Instructions for the task —
What you give back should be exactly the opening lines of the data, ending with the line that contains "once per call: it" and including it.

[Stored data entries]
··········
(* ===== verification/Replication.v ===== *)
(** * Replication

    [internal/database/replication]: the master answers a request for the
    log from a sequence number on, the slave asks for what follows the last
    row it has, applies it to its storage and remembers where it got to.

    The two ends are defined over what they call: the manager and the reader
    through [SegmentManager], the storage through [KVStore], the connection
    through a function [Send].  The buffered writer of the standard library
    is modelled as far as its bytes go.  The context of a call is looked at
    once per call: it does not expire in the middle of it. *)

From S2P Require Import Prelude Encoding Utils Query Storage WalRecord FileSystem Index.
From S2P Require Import Segment SegmentManager Logs Concurrency Retry Protocol Wal.

(** ** [bufio.Writer] over a connection *)

Module BufWriter.

(** What is buffered, what the connection has been given, and the error all
    its writes fail with, if it is broken. *)
Record t := mk { buf : bytes; out : bytes; broken : option error }.

Definition New (broken : option error) : t := mk [] [] broken.

Definition size : nat := 4096.

Definition Flush : Go t (option error) :=
  fun w =>
    if bool_decide (buf w = []) then (Ret None, w)
    else match broken w with
         | Some e => (Ret (Some e), w)
         | None => (Ret None, mk [] (out w ++ buf w) None)
         end.

(** Data that does not fit: the buffer is filled and flushed, and what is
    left is buffered, or goes to the connection at once when it is larger
    than the buffer. *)
Definition Write (p : bytes) : Go t (option error) :=
  fun w =>
    let avail := size - length (buf w) in
    if bool_decide (length p <= avail) then (Ret None, mk (buf w ++ p) (out w) (broken w))
    else
      match broken w with
      | Some e => (Ret (Some e), w)
      | None =>
          if bool_decide (buf w = []) then (Ret None, mk [] (out w ++ p) None)
          else
            let rest := drop avail p in
            let out' := out w ++ buf w ++ take avail p in
            if bool_decide (length rest <= size) then (Ret None, mk rest out' None)
            else (Ret None, mk [] (out' ++ rest) None)
      end.

End BufWriter.

(** ** The master *)

(** [GetIndex] of the segment manager. *)
Class IndexSource (M : Type) := { is_GetIndex : N -> Go M (result IndexEntry) }.

#[export] Instance manager_index {I : Type} `{!IndexManager I} : IndexSource (Manager.st I) :=
  {| is_GetIndex := Manager.GetIndex |}.

Module Master.
Section master.
Context {M : Type} `{!SegmentManager M} `{!IndexSource M}.
Context (env : Env) (walDir : gostring).

(** The state of a call: the manager and the connection's buffered writer. *)
Abbreviation st := (M * BufWriter.t)%type.

Definition on_m {A} (c : Go M A) : Go st A := go_zoom fst (fun m s => (m, snd s)) c.
Definition on_w {A} (c : Go BufWriter.t A) : Go st A := go_zoom snd (fun w s => (fst s, w)) c.

(** [bufR.Read(data)] on a fresh [bufio.Reader]: one read of the connection,
    at most 8 bytes of it. *)
Definition bufR_Read (r : reader) : bytes * option error :=
  match r with
  | [] => ([], Some EOF)
  | (b, err) :: _ =>
      if bool_decide (b = []) then ([], err) else (take Request.reqSize b, None)
  end.

Definition getReq (r : reader) : result Request.t :=
  let '(data, err) := bufR_Read r in
  match err with
  | Some e => Err e
  | None => Request.Unmarshal data
  end.

Definition writeError (err : error) : Go st (option error) :=
  let data := Response.WriteMessage (Response.mk [] (Some err)) in
  let! err := on_w (BufWriter.Write data) in
  match err with
  | Some e => go_ret (Some e)
  | None => on_w BufWriter.Flush
  end.

(** The function the retry loop calls. *)
Definition fetch_index (lsn : N) : Go M (IndexEntry * option error) :=
  let! r := is_GetIndex lsn in
  match r with
  | Ok e => go_ret (e, None)
  | Err err => go_ret (zeroEntry, Some err)
  end.

(** [retry.WithRetryValue(ctx, 3, 200*time.Millisecond, ...)]; the waits are
    not part of the result. *)
Definition retry_index (lsn : N) : Go M (IndexEntry * option error) :=
  fun m =>
    let '(o, (m', _)) := WithRetryValue env zeroEntry 3 200000000 (Some (fetch_index lsn)) (m, []) in
    (o, m').

Definition Handle (ctx : Context.t) (r : reader) : Go st (option error) :=
  match Context.ctx_Err ctx with
  | Some e => go_ret (Some e)
  | None =>
      match getReq r with
      | Err e => writeError e
      | Ok req =>
          if (Request.LsnID req =? 0)%N then writeError (ErrorString (str "lsnID is 0"))
          else
            let! ' (index, err) := on_m (retry_index (Request.LsnID req)) in
            match err with
            | Some e =>
                if errors_Is e ErrIndexNotFound then writeError ErrNoNewLogs else writeError e
            | None =>
                let! rows := on_m (LogReader.ReadFrom walDir (FileName index) (Offset index)) in
                match rows with
                | Err e => writeError e
                | Ok rows =>
                    if bool_decide (length rows = 0) then writeError ErrNoNewLogs
                    else
                      let! err := LogWriter.WriteTo rows
                        (Some (ConnTarget.Write (fun b => on_w (BufWriter.Write b)))) in
                      match err with
                      | Some e => go_ret (Some e)
                      | None => on_w BufWriter.Flush
                      end
                end
            end
      end
  end.

End master.
End Master.

(** ** The slave *)

Module Slave.
Section slave.
Context {K : Type} `{!KVStore K}.
Context {LG C : Type}.

(** The storage, the slave's own log and the client's connection are the
    state the slave works on; [logWriter] is nil when the WAL is disabled. *)
Record t := mk {
  st : K;
  log : LG;
  cl : C;
  syncInterval : Z;
  lastLsnWritten : N
}.

Definition defaultSyncInterval : Z := 1000000000.

(** Both constructors leave [lastLsnWritten] at zero. *)
Definition NewSlave (st : K) (log : LG) (cl : C) (syncInterval : Z) : t :=
  mk st log cl (if (syncInterval =? 0)%Z then defaultSyncInterval else syncInterval) 0.

Context (logWriter : option (LogWriter.t LG)).
Context (Send : Context.t -> bytes -> Go C (result reader)).

Definition on_st {A} (c : Go K A) : Go t A :=
  go_zoom st (fun k s => mk k (log s) (cl s) (syncInterval s) (lastLsnWritten s)) c.
Definition on_log {A} (c : Go LG A) : Go t A :=
  go_zoom log (fun l s => mk (st s) l (cl s) (syncInterval s) (lastLsnWritten s)) c.
Definition on_cl {A} (c : Go C A) : Go t A :=
  go_zoom cl (fun c s => mk (st s) (log s) c (syncInterval s) (lastLsnWritten s)) c.

Definition walEnable : bool := match logWriter with Some _ => true | None => false end.

(** The bytes of a connection until it ends, and how it ended. *)
Fixpoint conn_end (r : reader) : error :=
  match r with
  | [] => EOF
  | (_, None) :: r' => conn_end r'
  | (_, Some e) :: _ => e
  end.

Definition sendReq (ctx : Context.t) (lsnID : N) : Go t (result Response.t) :=
  match Context.ctx_Err ctx with
  | Some e => go_ret (Err e)
  | None =>
      let body := Request.Marshal (Request.mk lsnID) in
      try! r := on_cl (Send ctx body) in
      match Response.ReadMessage (stream_data r) (conn_end r) with
      | Err e => go_ret (Err e)
      | Ok resp =>
          match Response.Err_ resp with
          | Some e =>
              if bool_decide (Error e = Error ErrNoNewLogs) then go_ret (Err ErrNoNewLogs)
              else go_ret (Err e)
          | None => go_ret (Ok resp)
          end
      end
  end.

Definition execStorage_row (ctx : Context.t) (r : Row.t) : Go t (result unit) :=
  let args := Row.GetArgs r in
  let method := Row.GetMethodID r in
  let fail := fun e => Err (Wrapped (str "failed to execute method " ++ FormatInt (Z.of_N method)) e) in
  if (method =? SetMethodID)%N then
    let! k := go_index args SetKeyIdx in
    let! v := go_index args SetValueIdx in
    let! err := on_st (kv_Set ctx k v) in
    go_ret (match err with Ok _ => Ok tt | Err e => fail e end)
  else if (method =? DelMethodID)%N then
    let! k := go_index args DelKeyIdx in
    let! err := on_st (kv_Delete ctx k) in
    go_ret (match err with Ok _ => Ok tt | Err e => fail e end)
  else go_ret (Err (ErrorString (str "unknown command ID: " ++ FormatInt (Z.of_N method)))).

Fixpoint execStorage (ctx : Context.t) (rows : list Row.t) : Go t (result unit) :=
  match rows with
  | [] => go_ret (Ok tt)
  | r :: rows' => try! u := execStorage_row ctx r in execStorage ctx rows'
  end.

Definition processRows (ctx : Context.t) (rows : list Row.t) : Go t (result unit) :=
  if bool_decide (length rows = 0) then go_ret (Ok tt)
  else
    match Context.ctx_Err ctx with
    | Some e => go_ret (Err e)
    | None =>
        let! werr :=
          match logWriter with
          | Some lw => on_log (LogWriter.Write lw rows)
          | None => go_ret None
          end in
        match werr with
        | Some e => go_ret (Err e)
        | None =>
            try! u := execStorage ctx rows in
            let! r := go_index rows (length rows - 1) in
            do! go_put (fun s => mk (st s) (log s) (cl s) (syncInterval s) (Row.GetLsnID r)) in
            go_ret (Ok tt)
        end
    end.

(** The loop over the batches the stream delivers. *)
Fixpoint process_stream (ctx : Context.t) (batches : list (list Row.t)) : Go t (result unit) :=
  match batches with
  | [] => go_ret (Ok tt)
  | rows :: batches' => try! u := processRows ctx rows in process_stream ctx batches'
  end.

Definition getUpdates (ctx : Context.t) : Go t (result unit) :=
  match Context.ctx_Err ctx with
  | Some e => go_ret (Err e)
  | None =>
      let! last := go_get lastLsnWritten in
      try! resp := sendReq ctx (u64 (last + 1)) in
      if bool_decide (length (Response.Data resp) = 0) then go_ret (Ok tt)
      else
        let! r := LogReader.lift (LogReader.ReadStream (LogReader.bytes_reader (Response.Data resp))) in
        process_stream ctx (values [r])
  end.

(** The loop of [startReplication]: one [getUpdates] per interval; its
    errors only decide how long the slave sleeps. *)
Fixpoint startReplication (rounds : nat) (ctx : Context.t) : Go t unit :=
  match rounds with
  | O => go_ret tt
  | S n =>
      match Context.ctx_Err ctx with
      | Some _ => go_ret tt
      | None => do! getUpdates ctx in startReplication n ctx
      end
  end.

End slave.
Arguments t : clear implicits.
End Slave.

(** ** What the master sends *)

(** The index of the manager is what its abstraction says. *)
Class IndexSourceLaws (M : Type) `{!SegmentManager M, !SegmentManagerLaws M, !IndexSource M} := {
  is_GetIndex_law lsn (m : M) : is_GetIndex lsn m = (Ret (map_GetIndex (sl_index m) lsn), m)
}.

#[export] Program Instance manager_index_laws {I : Type} `{!IndexManager I} `{!IndexLaws I} :
  IndexSourceLaws (Manager.st I).
Next Obligation.
  intros I ? ? lsn m. cbn. unfold Manager.GetIndex, go_get. by rewrite im_GetIndex_law.
Qed.

Module MasterFacts.
Import Master.

Lemma Write_Flush p w :
  BufWriter.broken w = None -> length (BufWriter.buf w) <= BufWriter.size ->
  exists w1, BufWriter.Write p w = (Ret None, w1) /\
    BufWriter.Flush w1 =
    (Ret None, BufWriter.mk [] (BufWriter.out w ++ BufWriter.buf w ++ p) None).
Proof.
  destruct w as [b o br]. cbn [BufWriter.broken BufWriter.buf BufWriter.out]. intros -> Hb.
  unfold BufWriter.Write, BufWriter.Flush. cbn [BufWriter.broken BufWriter.buf BufWriter.out].
  case_bool_decide as H1.
  - eexists. split; [reflexivity|]. cbn [BufWriter.broken BufWriter.buf BufWriter.out].
    case_bool_decide as H2; [|done]. apply app_eq_nil in H2 as [-> ->]. cbn [app]. by rewrite app_nil_r.
  - case_bool_decide as H2.
    + subst b. eexists. split; [reflexivity|]. done.
    + case_bool_decide as H3; (eexists; split; [reflexivity|]);
        cbn [BufWriter.broken BufWriter.buf BufWriter.out].
      * rewrite bool_decide_false.
        -- rewrite <-!(assoc_L (++)). by rewrite take_drop.
        -- intros E. apply (f_equal length) in E. rewrite length_drop in E. simpl in E. lia.
      * rewrite bool_decide_true by done. rewrite <-!(assoc_L (++)). by rewrite take_drop.
Qed.

Section master.
Context {M : Type} `{!SegmentManager M} `{!SegmentManagerLaws M} `{!IndexSource M} `{!IndexSourceLaws M}.
Context (env : Env) (walDir : gostring).

(** The context does not end while the master waits. *)
Hypothesis Hquiet : forall i, done env i = None.

Lemma retry_index_found lsn e (m : M) :
  sl_index m !! lsn = Some e -> retry_index env lsn m = (Ret (e, None), m).
Proof using IndexSourceLaws0.
  intros He. unfold retry_index, WithRetryValue. cbn [default_retry Z.to_nat].
  change (Z.to_nat (default_retry 3)) with 3. cbn [retry_value_loop].
  unfold call, go_zoom, go_bind, fetch_index, go_bind. cbn [fst snd].
  rewrite is_GetIndex_law. unfold map_GetIndex. by rewrite He.
Qed.

Lemma retry_index_missing lsn (m : M) :
  sl_index m !! lsn = None -> retry_index env lsn m = (Ret (zeroEntry, Some ErrIndexNotFound), m).
Proof using IndexSourceLaws0 Hquiet.
  intros He.
  assert (fetch_index lsn m = (Ret (zeroEntry, Some ErrIndexNotFound), m)) as Hf.
  { unfold fetch_index, go_bind. rewrite is_GetIndex_law. unfold map_GetIndex. by rewrite He. }
  unfold retry_index, WithRetryValue.
  destruct (retry_value_const env (fetch_index lsn) (default_delay 200000000) (default_retry 3)
    (Z.to_nat (default_retry 3)) 0 zeroEntry None zeroEntry ErrIndexNotFound m []) as [ds ->];
    [done|done| |done|done].
  intros [|[|[|j]]] Hj; [reflexivity..|]. change (Z.to_nat (default_retry 3)) with 3 in Hj. lia.
Qed.

(** The manager serves the log [L]: its index locates all of its rows, and
    rows only. *)
Record serves (L : layout) (m : M) : Prop := {
  sv_log : sl_log walDir L m;
  sv_sound : forall lsn e, sl_index m !! lsn = Some e -> entry_ok L lsn e;
  sv_complete : forall r, r ∈ rows_of L -> is_Some (sl_index m !! Row.lsnID r)
}.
··········
Reply —
(* ===== verification/Replication.v ===== *)
(** * Replication

    [internal/database/replication]: the master answers a request for the
    log from a sequence number on, the slave asks for what follows the last
    row it has, applies it to its storage and remembers where it got to.

    The two ends are defined over what they call: the manager and the reader
    through [SegmentManager], the storage through [KVStore], the connection
    through a function [Send].  The buffered writer of the standard library
    is modelled as far as its bytes go.  The context of a call is looked at
    once per call: it does not expire in the middle of it. *)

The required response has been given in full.